Title: The Role of Guanylyl Cyclase C During Intestinal Adaptation

Introduction: Following a proximal small bowel resection (SBR), the intestine adapts by increased crypt depth and villus height compared to sham operated mice (transection and reanastomosis only). The epidermal growth factor receptor (EGFR) is a known mediator of intestinal adaptation and results in activation of the GTPase Rac. This activates PAK (p21-activated protein kinase) which may activate guanylyl cyclases. We sought to determine whether guanylyl cyclase C (GC-C) was activated by PAK and its roles in intestinal adaptation. Methods: GC-C knockout and wild type mice, both maintained on a liquid diet, underwent a SBR or a sham operation. Mice were then sacrificed at different time periods, 1, 2, or 3 days. The small intestine was harvested and ileum and jejunum samples were analyzed via western blot and histological preparation. Results: GC-C KO mice exhibited an obstructed phenotype at 2 and 3 days post-SBR (16/16) whereas GC-C wildtype mice did not (0/3) (p<0.001). Even sham operated GC-C KO animals demonstrated a partial obstruction (9/11) whereas sham operated WT animals did not (0/3) (p=.03). At 1-day post-SBR, the small intestines of both genotyopes (n = 2) were similarly distended proximal to the anastomosis site. Based on histological inspection, the same level of inflammatory infiltrate was present in both WT and KO SBR mice at all time points.
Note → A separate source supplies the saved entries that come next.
(* ===== verification/ChainLib.v ===== *)
(** * The libraries of the chain

    The Cosmos SDK, the protocol's message types, protobuf and go-ethereum are
    not part of the repository: their functions are the fields of [ChainLib],
    and the message types carry the fields the source reads and writes.
    [ChainLibLaws] states the documented behaviour the theorems rely on. *)

From S2P Require Import Prelude GoStrings GoNum GoEncoding.

(** ** Messages *)

Record SubaccountId : Type := mkSubaccountId { sa_Owner : string; sa_Number : Z }.

Inductive Order_Side : Type := SIDE_UNSPECIFIED | SIDE_BUY | SIDE_SELL.
Inductive Order_TimeInForce : Type := TIME_IN_FORCE_UNSPECIFIED | TIME_IN_FORCE_IOC | TIME_IN_FORCE_POST_ONLY.
Inductive Order_ConditionType : Type :=
  CONDITION_TYPE_UNSPECIFIED | CONDITION_TYPE_STOP_LOSS | CONDITION_TYPE_TAKE_PROFIT.

Record OrderId : Type := mkOrderId {
  oid_SubaccountId : SubaccountId;
  oid_ClientId : Z;
  oid_OrderFlags : Z;
  oid_ClobPairId : Z;
}.

(** The [GoodTilOneof] of orders and cancels. *)
Inductive GoodTil : Type := GoodTilBlock (b : Z) | GoodTilBlockTime (t : Z).

Record Order : Type := mkOrder {
  o_OrderId : OrderId;
  o_Side : Order_Side;
  o_Quantums : Z;
  o_Subticks : Z;
  o_TimeInForce : Order_TimeInForce;
  o_ReduceOnly : bool;
  o_ConditionType : Order_ConditionType;
  o_ConditionalOrderTriggerSubticks : Z;
  o_GoodTilOneof : GoodTil;
}.

Record OrderBatch : Type := mkOrderBatch { ob_ClobPairId : Z; ob_ClientIds : list Z }.

(** sdk.Coin; [None] is the nil [math.Int] of a coin decoded without an amount. *)
Record Coin : Type := mkCoin { coin_Denom : string; coin_Amount : option Z }.

Record Transfer : Type := mkTransfer {
  t_Sender : SubaccountId;
  t_Recipient : SubaccountId;
  t_AssetId : Z;
  t_Amount : Z;
}.

Inductive Msg : Type :=
| MsgPlaceOrder (order : Order)
| MsgCancelOrder (orderId : OrderId) (goodTil : GoodTil)
| MsgBatchCancel (subaccountId : SubaccountId) (shortTermCancels : list OrderBatch) (goodTilBlock : Z)
| MsgDepositToSubaccount (sender : string) (recipient : SubaccountId) (assetId quantums : Z)
| MsgWithdrawFromSubaccount (sender : SubaccountId) (recipient : string) (assetId quantums : Z)
| MsgCreateTransfer (transfer : Transfer)
| MsgSend (from to : string) (amount : list Coin)
| MsgOther (typeURL : string) (value : bytes).

(** ** Transactions *)

Record AnyMsg : Type := mkAny { any_TypeUrl : string; any_Value : bytes }.

Record TxRaw : Type := mkTxRaw { tx_BodyBytes : bytes; tx_AuthInfoBytes : bytes; tx_Signatures : list bytes }.

Record SignerInfo : Type := mkSignerInfo { si_PublicKey : option AnyMsg }.

Record SignDoc : Type := mkSignDoc {
  sd_BodyBytes : bytes;
  sd_AuthInfoBytes : bytes;
  sd_ChainId : string;
  sd_AccountNumber : Z;
}.

(** common.Address: its twenty bytes. *)
Abbreviation Address := bytes (only parsing).

(** A decoded Ethereum transaction. *)
Record EthTx : Type := mkEthTx {
  etx_To : option Address;
  etx_Value : Z;
  etx_Data : bytes;
  etx_ChainId : Z;
  etx_Hash : string;
}.

(** ** Library functions *)

Class ChainLib : Type := {
  (* x/assets, x/clob, x/sending *)
  AssetUsdc_Id : Z;
  UusdcDenom : string;
  OrderIdFlags_ShortTerm : Z;
  OrderIdFlags_Conditional : Z;
  OrderIdFlags_LongTerm : Z;
  IsShortTermOrder : OrderId -> bool;
  ValidateBasic : Msg -> error;
  (* codec and protobuf *)
  NewAnyWithValue : Msg -> result AnyMsg;
  MarshalTxBody : list AnyMsg -> result bytes;
  MarshalSignDoc : SignDoc -> result bytes;
  UnmarshalTxRaw : bytes -> result TxRaw;
  UnmarshalTxBody : bytes -> result (list AnyMsg);
  UnmarshalAuthInfo : bytes -> result (list SignerInfo);
  UnpackMsg : AnyMsg -> result (option Msg);       (* None: nil interface *)
  PubKey : Type;
  UnpackPubKey : AnyMsg -> result (option PubKey);
  PubKey_Address : PubKey -> bytes;
  (* sdk.AccAddress *)
  AccAddress_String : bytes -> string;
  AccAddressFromBech32 : string -> result bytes;
  ValidateDenom : string -> error;
  Coin_IsValid : Coin -> bool;
  Coin_IsPositive : Coin -> bool;
  NewCoins : list Coin -> list Coin;
  (* go-ethereum *)
  Keccak256 : bytes -> bytes;
  EthPubKey : Type;
  SigToPub : bytes -> bytes -> result EthPubKey;
  PubkeyToAddress : EthPubKey -> Address;
  BytesToAddress : bytes -> Address;
  IsHexAddress : string -> bool;
  HexToAddress : string -> Address;
  Address_Hex : Address -> string;
  hexutil_Decode : string -> result bytes;
  hexutil_Encode : bytes -> string;
  EthTx_UnmarshalBinary : bytes -> result EthTx;
  EthTx_Sender : EthTx -> result Address;
}.

Class ChainLibLaws (L : ChainLib) : Prop := {
  flags_values : OrderIdFlags_ShortTerm = 0 /\ OrderIdFlags_Conditional = 32 /\ OrderIdFlags_LongTerm = 64;
  coin_positive : forall c, Coin_IsPositive c = true -> exists a, coin_Amount c = Some a /\ 0 < a;
  new_coins_one : forall c, Coin_IsValid c = true -> Coin_IsPositive c = true -> NewCoins [c] = [c];
  hex_to_address : forall h a, HexDecode h = Some a -> List.length a = 20%nat ->
    HexToAddress ("0x" +:+ h)%string = a;
  bytes_to_address : forall a, List.length a = 20%nat -> BytesToAddress a = a;
  hex_address_length : forall s, IsHexAddress s = true -> List.length (HexToAddress s) = 20%nat;
  address_hex_lower : forall a, List.length a = 20%nat ->
    is_ascii_str (Address_Hex a) = true
    /\ map lower_ascii (chars (Address_Hex a)) = chars ("0x" +:+ HexEncode a);
  hexutil_roundtrip : forall b, hexutil_Decode (hexutil_Encode b) = Ok b;
  short_term_flag : forall o, IsShortTermOrder o = (oid_OrderFlags o =? OrderIdFlags_ShortTerm);
}.

(** ** A concrete instance for evaluations

    A raw transaction of digits is a USDC withdrawal of that many quantums; one
    that starts with [s] is a bank send of that much of the native denom.  Every
    key belongs to the account [svp1a]. *)
Definition demo_unpack (a : AnyMsg) : result (option Msg) :=
  match any_Value a with
  | c :: v =>
      if Ascii.eqb c "s" then
        Ok (Some (MsgSend "svp1a" "svp1z" [mkCoin "asvp" (parse_nat v)]))
      else match parse_nat (c :: v) with
           | Some q => Ok (Some (MsgWithdrawFromSubaccount (mkSubaccountId "svp1a" 0) "svp1a" 0 q))
           | None => Err (ErrNew "unknown message")
           end
  | [] => Ok None
  end.

Definition demo_lib : ChainLib := {|
  AssetUsdc_Id := 0;
  UusdcDenom := "erc20/usdc";
  OrderIdFlags_ShortTerm := 0;
  OrderIdFlags_Conditional := 32;
  OrderIdFlags_LongTerm := 64;
  IsShortTermOrder := fun o => oid_OrderFlags o =? 0;
  ValidateBasic := fun _ => Ok tt;
  NewAnyWithValue := fun _ => Ok (mkAny "/msg" (chars "1000"));
  MarshalTxBody := fun l => Ok (List.concat (map any_Value l));
  MarshalSignDoc := fun d => Ok (sd_BodyBytes d);
  UnmarshalTxRaw := fun b => Ok (mkTxRaw b [] []);
  UnmarshalTxBody := fun b => Ok [mkAny "/msg" b];
  UnmarshalAuthInfo := fun _ => Ok [mkSignerInfo (Some (mkAny "/pk" []))];
  UnpackMsg := demo_unpack;
  PubKey := unit;
  UnpackPubKey := fun _ => Ok (Some tt);
  PubKey_Address := fun _ => chars "a";
  AccAddress_String := fun b => ("svp1" +:+ str b)%string;
  AccAddressFromBech32 := fun s =>
    match CutPrefix s "svp1" with (r, true) => Ok (chars r) | _ => Err (ErrNew "bad prefix") end;
  ValidateDenom := fun d => check (String.eqb d "") (ErrNew "invalid denom");
  Coin_IsValid := fun c => match coin_Amount c with Some a => 0 <=? a | None => false end;
  Coin_IsPositive := fun c => match coin_Amount c with Some a => 0 <? a | None => false end;
  NewCoins := fun l => List.filter (fun c => match coin_Amount c with Some a => 0 <? a | None => false end) l;
  Keccak256 := fun b => b;
  EthPubKey := unit;
  SigToPub := fun _ _ => Ok tt;
  PubkeyToAddress := fun _ => chars "a";
  BytesToAddress := fun b => b;
  IsHexAddress := fun s =>
    match HexDecode (TrimPrefix s "0x") with Some a => Nat.eqb (List.length a) 20 | None => false end;
  HexToAddress := fun s => default [] (HexDecode (TrimPrefix s "0x"));
  Address_Hex := fun a => ("0x" +:+ HexEncode a)%string;
  hexutil_Decode := fun s => from_opt (HexDecode (TrimPrefix s "0x")) (ErrNew "invalid hex string");
  hexutil_Encode := fun b => ("0x" +:+ HexEncode b)%string;
  EthTx_UnmarshalBinary := fun b => Ok (mkEthTx (Some (chars "b")) (default 0 (parse_nat b)) [] 262144 "0xhash");
  EthTx_Sender := fun _ => Ok (chars "a");
|}.

Lemma demo_lib_laws : ChainLibLaws demo_lib.
Proof.
  constructor; [done| | | |done| | | |done].
  - intros [d [a|]]; cbn; [|done]. intros H%Z.ltb_lt. eauto.
  - intros [d [a|]]; cbn; [|done]. by intros _ ->.
  - intros h a H _. cbn [HexToAddress demo_lib]. unfold TrimPrefix, CutPrefix.
    rewrite chars_app, strip_prefix_app. cbn [fst]. by rewrite str_chars, H.
  - intros s. cbn [IsHexAddress HexToAddress demo_lib]. destruct (HexDecode _) as [a|]; [|done]. apply Nat.eqb_eq.
  - intros a _. cbn [Address_Hex demo_lib]. unfold HexEncode, is_ascii_str. rewrite chars_app, chars_str.
    pose proof (hex_enc_range a) as Hr. split.
    + rewrite forallb_app. apply andb_true_iff. split; [done|]. apply List.forallb_forall.
      intros c Hc%list_elem_of_In. apply Z.ltb_lt. rewrite Forall_forall in Hr. specialize (Hr c Hc). lia.
    + rewrite map_app. f_equal. induction Hr as [|c l Hc _ IH]; [done|]. cbn [map]. rewrite IH. f_equal.
      unfold lower_ascii. destruct (Z.leb_spec 65 (code c)), (Z.leb_spec (code c) 90); try done. lia.
  - intros b. cbn [hexutil_Decode hexutil_Encode demo_lib]. unfold TrimPrefix, CutPrefix.
    rewrite chars_app, strip_prefix_app. cbn [fst]. by rewrite str_chars, hex_roundtrip.
Qed.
There were no obvious differences in architecture in the mucosa or submucosa of WT vs KO SBR animals although the tissue from the obstructed animals was very friable. Conclusions: Unexpected obstruction of KO mice has prevented proper analysis of whether GC-C mediates intestinal adaptation. We are currently evaluating potential etiologies for the obstructed phenotype we observed. Obstruction following SBR in the absence of GC-C suggests that GC-C regulates a critical pathway involved in healing from surgical wounding in the intestine.